The present study aimed at generating a gene co-expression network to explore functionally relevant genes involved in T. brucei development in the tsetse fly vector. In contrast to a T. brucei gene co-expression network generated from a previous study for procyclic and bloodstream forms using microarray data [20], our study focused on the insect stage morphological forms of the parasite by analyzing RNA-Seq data. The constructed gene co-expression network permitted identification of 12 functionally relevant modules and their 12 hub genes as well as potential regulatory motifs in the mRNA’s 3′ untranslated regions for genes grouped in the same module.

Methods

Datasets acquisition and quality assessment

RNA-Seq datasets of Glossina morsitans morsitans (tsetse fly) trypanosome-infected midgut, proventriculus, and salivary gland tissues were obtained from the European Nucleotide Archive (ENA) [21] under accession numbers SRP002243 and SRR965341. The dataset consisted of 18 samples: 7 midgut; 4 proventriculus; 7 salivary glands [22, 23]. The quality of the data was assessed using FastQC version 0.11.8 (http://www.bioinformatics.babraham.ac.uk/projects/fastqc/). Prior to reads mapping, the T. brucei genome and G. morsitans scaffold genome were obtained from TriTrypDB (Release 43) [24] and VectorBase [25], respectively, and concatenated to create a chimeric genome. The RNA-Seq reads were mapped to the chimeric genome of T. brucei and G. morsitans using HISAT2 version 2.1.0 [26] to remove ambiguously mapped reads. Duplication rates were computed after read mapping using the MarkDuplicates tool from Picard toolkit version 2.20.3 (http://broadinstitute.github.io/picard/) to mark duplicate reads. Furthermore, dupRadar Bioconductor R package version 1.18.0 was used to assess the RNA-Seq data for presence of PCR duplicates [27]. Samples that had PCR duplicates were excluded from downstream analysis.

Reads quantification

The reads that mapped to T. brucei genome were counted using HTSeq version 0.11.2 [28] and in relation to the annotation file of T. brucei downloaded from TriTrypDB (Release 43). Non-protein coding genes (ncRNA, snRNA, snoRNA, pseudogenic transcripts, rRNA, and tRNA) were excluded from the read counts as this study focused on protein-coding genes and their functional analysis.
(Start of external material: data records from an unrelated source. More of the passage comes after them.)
(* ===== verification/Fifo.v ===== *)
(** * What a byte buffer promises to the connection code

    [ByteFifo] is the part of the buffer's contract that [tcp/ev] and [tcp/uv] rely
    on: creating, destroying and reserving, each stated on the abstract queue [aq].
    The mirror buffer of [BipBuf] is an instance. *)

From S2P Require Import Prelude CHeap BipBuf.

#[local] Open Scope Z_scope.

Class ByteFifo := {
  fmem : Type;   (* the memory the buffers live in *)
  fifo : Type;   (* one buffer *)
  fmem_ok : fmem → Prop;
  frep : fmem → fifo → aq → Prop;
  fcreate : Z → fmem → fmem * fifo;
  fdestroy : fmem → fifo → outcome fmem;
  freserve : fmem → fifo → outcome (fmem * fifo * option Z * Z);
  fcommit : fifo → Z → fifo;
  fdecommit : fifo → Z → fifo;
  (* a new buffer is empty and the others keep their contents *)
  fcreate_ok m cap : fmem_ok m → 0 ≤ cap < 2 ^ 63 →
    fmem_ok (fcreate cap m).1 ∧ frep (fcreate cap m).1 (fcreate cap m).2 (AQ cap [] None) ∧
    ∀ g q, frep m g q → frep (fcreate cap m).1 g q;
  fdestroy_ok m f q : frep m f q → ∃ m', fdestroy m f = Ok m' ∧ (fmem_ok m → fmem_ok m');
  (* all the free space is reserved, unless there is none or a block is reserved *)
  freserve_ok m f c d r : frep m f (AQ c d r) →
    ∃ m' f' p n, freserve m f = Ok (m', f', p, n) ∧ (fmem_ok m → fmem_ok m') ∧
      if decide (is_Some r ∨ zlen d = c) then p = None ∧ n = 0 ∧ frep m' f' (AQ c d r)
      else is_Some p ∧ n = c - zlen d ∧ ∃ w, zlen w = n ∧ frep m' f' (AQ c d (Some w));
  (* committing appends the start of the reserved block, if there is one, and gives it up *)
  fcommit_ok m f c d r n : frep m f (AQ c d r) → 0 ≤ n →
    frep m (fcommit f n) (AQ c (d ++ take (Z.to_nat n) (default [] r)) None);
  (* decommitting drops the start of the contents *)
  fdecommit_ok m f c d r n : frep m f (AQ c d r) → 0 ≤ n →
    frep m (fdecommit f n) (AQ c (drop (Z.to_nat n) d) r)
}.

Section bip.
Context {mal : Malloc}.

Definition bip_rep (h : heap) (bb : bip_buf) (q : aq) : Prop :=
  ∃ m, ring_ok h bb m ∧ abs m bb = q.

Lemma bip_create_ok h cap :
  heap_ok h → 0 ≤ cap < 2 ^ 63 →
  heap_ok (bip_buf_create cap h).1 ∧
  bip_rep (bip_buf_create cap h).1 (bip_buf_create cap h).2 (AQ cap [] None) ∧
  ∀ g q, bip_rep h g q → bip_rep (bip_buf_create cap h).1 g q.
Proof.
  intros Hh Hcap. destruct (create_ok cap h Hh Hcap) as (m & Hm & Hh' & Habs).
  split; [done|]. split; [by exists m|].
  intros g q (mg & [Hb ? ? ? ?] & Hg). exists mg. split; [|done]. split; [|done..].
  unfold bip_buf_create. pose proof (malloc_fresh h (u64 (cap * 2)) Hh) as Hf.
  destruct (malloc (u64 (cap * 2)) h) as [h' b] eqn:E. cbn [fst snd] in *.
  change h' with ((h', b).1). rewrite <- E, malloc_lookup_ne; [done|].
  rewrite E. cbn. intros Eb. rewrite Eb in Hb. congruence.
Qed.

Lemma bip_destroy_ok h bb q :
  bip_rep h bb q → ∃ h', bip_buf_destroy h bb = Ok h' ∧ (heap_ok h → heap_ok h').
Proof.
  intros (m & [Hb _ _ _ _] & _). unfold bip_buf_destroy. rewrite (free_Ok _ _ m) by done.
  eexists. split; [done|]. intros Hh b. cbn. rewrite lookup_delete. case_decide; [|apply Hh].
  by intros [].
Qed.

Lemma bip_reserve_ok h bb c d r :
  bip_rep h bb (AQ c d r) →
  ∃ h' bb' p n, bip_buf_reserve h bb = Ok (h', bb', p, n) ∧ (heap_ok h → heap_ok h') ∧
    if decide (is_Some r ∨ zlen d = c) then p = None ∧ n = 0 ∧ bip_rep h' bb' (AQ c d r)
    else is_Some p ∧ n = c - zlen d ∧ ∃ w, zlen w = n ∧ bip_rep h' bb' (AQ c d (Some w)).
Proof.
  intros (m & Hm & Habs). destruct (refines_reserve h bb m Hm) as (h' & bb' & m' & rt & E & Hm' & Hh & Hs).
  cbn [exec] in E. apply bind_Ok in E as ([[[h1 bb1] p] n] & E & [= -> -> <-]).
  exists h', bb', p, n. split; [done|]. split; [done|].
  rewrite Habs in Hs.
  assert (∀ q', abs m' bb' = q' → bip_rep h' bb' q') as Hrep by (intros; by exists m').
  generalize dependent (abs m' bb'). intros q' Hs Hrep. destruct p as [p|].
  - rewrite bool_decide_true in Hs by eauto. inversion Hs; subst.
    rewrite decide_False by (intros [[? [=]]|]; lia).
    split; [by eexists|]. split; [done|]. eexists. split; [eassumption|]. by apply Hrep.
  - rewrite bool_decide_false in Hs by (by intros [? [=]]). inversion Hs as [q Hq| | | | | | | | |]; subst.
    rewrite decide_True by done. split; [done|]. split; [done|]. by apply Hrep.
Qed.

(** The pointer it returns is the start of the reserved block. *)
Lemma reserve_base h bb h' bb' p n :
  bip_buf_reserve h bb = Ok (h', bb', Some p, n) → p = _r_start bb'.
Proof.
  unfold bip_buf_reserve. destruct (_ <? _); [done|]. destruct (_ =? 0); [done|].
  intros E. apply bind_Ok in E as ([h1 bb1] & _ & [= _ <- <- _]). done.
Qed.

(** The other calls, for the clients that read from the buffer. *)

(** Where the committed bytes lie. *)
Lemma bip_view h bb c d r :
  bip_rep h bb (AQ c d r) → ∃ m, block h (_buffer bb) = Ok m ∧
    0 ≤ bip_buf_get_contiguous_block bb ∧
    bip_buf_get_contiguous_block bb + zlen d ≤ zlen m ∧
    sub_at (bip_buf_get_contiguous_block bb) (zlen d) m = d ∧
    bip_buf_get_committed_size bb = zlen d ∧ bip_buf_get_capacity bb = c ∧ zlen d ≤ c.
Proof.
  intros (m & Hm & [= <- <- _]). pose proof (ring_bounds Hm) as Hb.
  pose proof (length_contents Hm) as Hl. exists m.
  split; [apply block_Ok, (ring_block _ _ _ Hm)|].
  rewrite (committed_size_eq Hm), Hl. unfold bip_buf_get_contiguous_block, bip_buf_get_capacity.
  split_and!; try done; lia.
Qed.

Lemma bip_op o h bb c d r :
  bip_rep h bb (AQ c d r) → (∀ m, ring_ok h bb m → refines o h bb m) →
  ∃ h' bb' q' rt, exec o h bb = Ok (h', bb', rt) ∧ bip_rep h' bb' q' ∧
    (heap_ok h → heap_ok h') ∧ aq_step (AQ c d r) o q' rt.
Proof.
  intros (m & Hm & <-) Hr. destruct (Hr m Hm) as (h' & bb' & m' & rt & ? & ? & ? & ?).
  exists h', bb', (abs m' bb'), rt. split; [done|]. split; [by exists m'|done].
Qed.

Lemma bip_write_ok h bb c d w off x :
  bip_rep h bb (AQ c d (Some w)) → 0 ≤ off → off + zlen x ≤ zlen w →
  ∃ h', hstore (_buffer bb) (_r_start bb + off) x h = Ok h' ∧ (heap_ok h → heap_ok h') ∧
    bip_rep h' bb (AQ c d (Some (put_at off x w))).
Proof.
  intros Hrep ??. destruct Hrep as (m & Hm & Hq).
  destruct (refines_write h bb m off x Hm) as (h' & bb' & m' & rt & E & Hm' & Hh & Hs);
    [by rewrite Hq|].
  rewrite Hq in Hs. cbn [exec] in E. apply bind_Ok in E as (h1 & E & [= -> <- <-]).
  exists h'. split; [done|]. split; [done|]. exists m'. split; [done|]. generalize dependent (abs m' bb). intros q Hs. by inversion Hs.
Qed.

Lemma bip_commit_ok h bb c d w n :
  bip_rep h bb (AQ c d (Some w)) → 0 ≤ n < 2 ^ 64 →
  bip_rep h (bip_buf_commit bb n) (AQ c (d ++ take (Z.to_nat n) w) None).
Proof.
  intros Hrep Hn. destruct (bip_op (OCommit n) h bb c d (Some w) Hrep) as (h' & bb' & q' & rt & E & Hr & _ & Hs).
  { intros m Hm. apply refines_commit; [done|lia]. }
  injection E as <- <- <-. by inversion Hs; subst.
Qed.

Lemma bip_decommit_ok h bb c d r n :
  bip_rep h bb (AQ c d r) → 0 ≤ n →
  bip_rep h (bip_buf_decommit bb n).1 (AQ c (drop (Z.to_nat n) d) r).
Proof.
  intros Hrep Hn. destruct (bip_op (ODecommit n) h bb c d r Hrep) as (h' & bb' & q' & rt & E & Hr & _ & Hs).
  { intros m Hm. by apply refines_decommit. }
  cbn [exec] in E. destruct (bip_buf_decommit bb n) as [bb2 k]. injection E as <- <- <-.
  by inversion Hs; subst.
Qed.

Lemma bip_commit_any h bb c d r n :
  bip_rep h bb (AQ c d r) → 0 ≤ n →
  bip_rep h (bip_buf_commit bb n) (AQ c (d ++ take (Z.to_nat n) (default [] r)) None).
Proof.
  intros Hrep Hn. destruct (bip_op (OCommit n) h bb c d r Hrep) as (h' & bb' & q' & rt & E & Hr & _ & Hs).
  { intros m Hm. by apply refines_commit. }
  injection E as <- <- <-. inversion Hs; subst; [done|]. cbn. by rewrite take_nil, app_nil_r.
Qed.

#[export] Instance bip_fifo : ByteFifo := {|
  fmem_ok := heap_ok;
  frep := bip_rep;
  fcreate := bip_buf_create;
  fdestroy := bip_buf_destroy;
  freserve := bip_buf_reserve;
  fcommit := bip_buf_commit;
  fdecommit bb n := (bip_buf_decommit bb n).1;
  fcreate_ok h cap := bip_create_ok h cap;
  fdestroy_ok := bip_destroy_ok;
  freserve_ok := bip_reserve_ok;
  fcommit_ok := bip_commit_any;
  fdecommit_ok := bip_decommit_ok
|}.
End bip.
Sample quality assessment and filtering

Genes with low expression levels were removed from the read counts data using filterByExpr function from R package edgeR version 3.8 [29]. Sample quality was assessed using Pearson correlation heatmaps and Principal Component Analysis (PCA) and box plots in R version 3.6.0 [30]. Trimmed mean of M-values (TMM) was used as a normalization method using calcNormFactors function in edgeR [29]. The normalized read counts were then converted to counts per million and log2 transformed for downstream analysis. Batch effects were adjusted for using the ComBat method from sva R package version 3.32.1 [31].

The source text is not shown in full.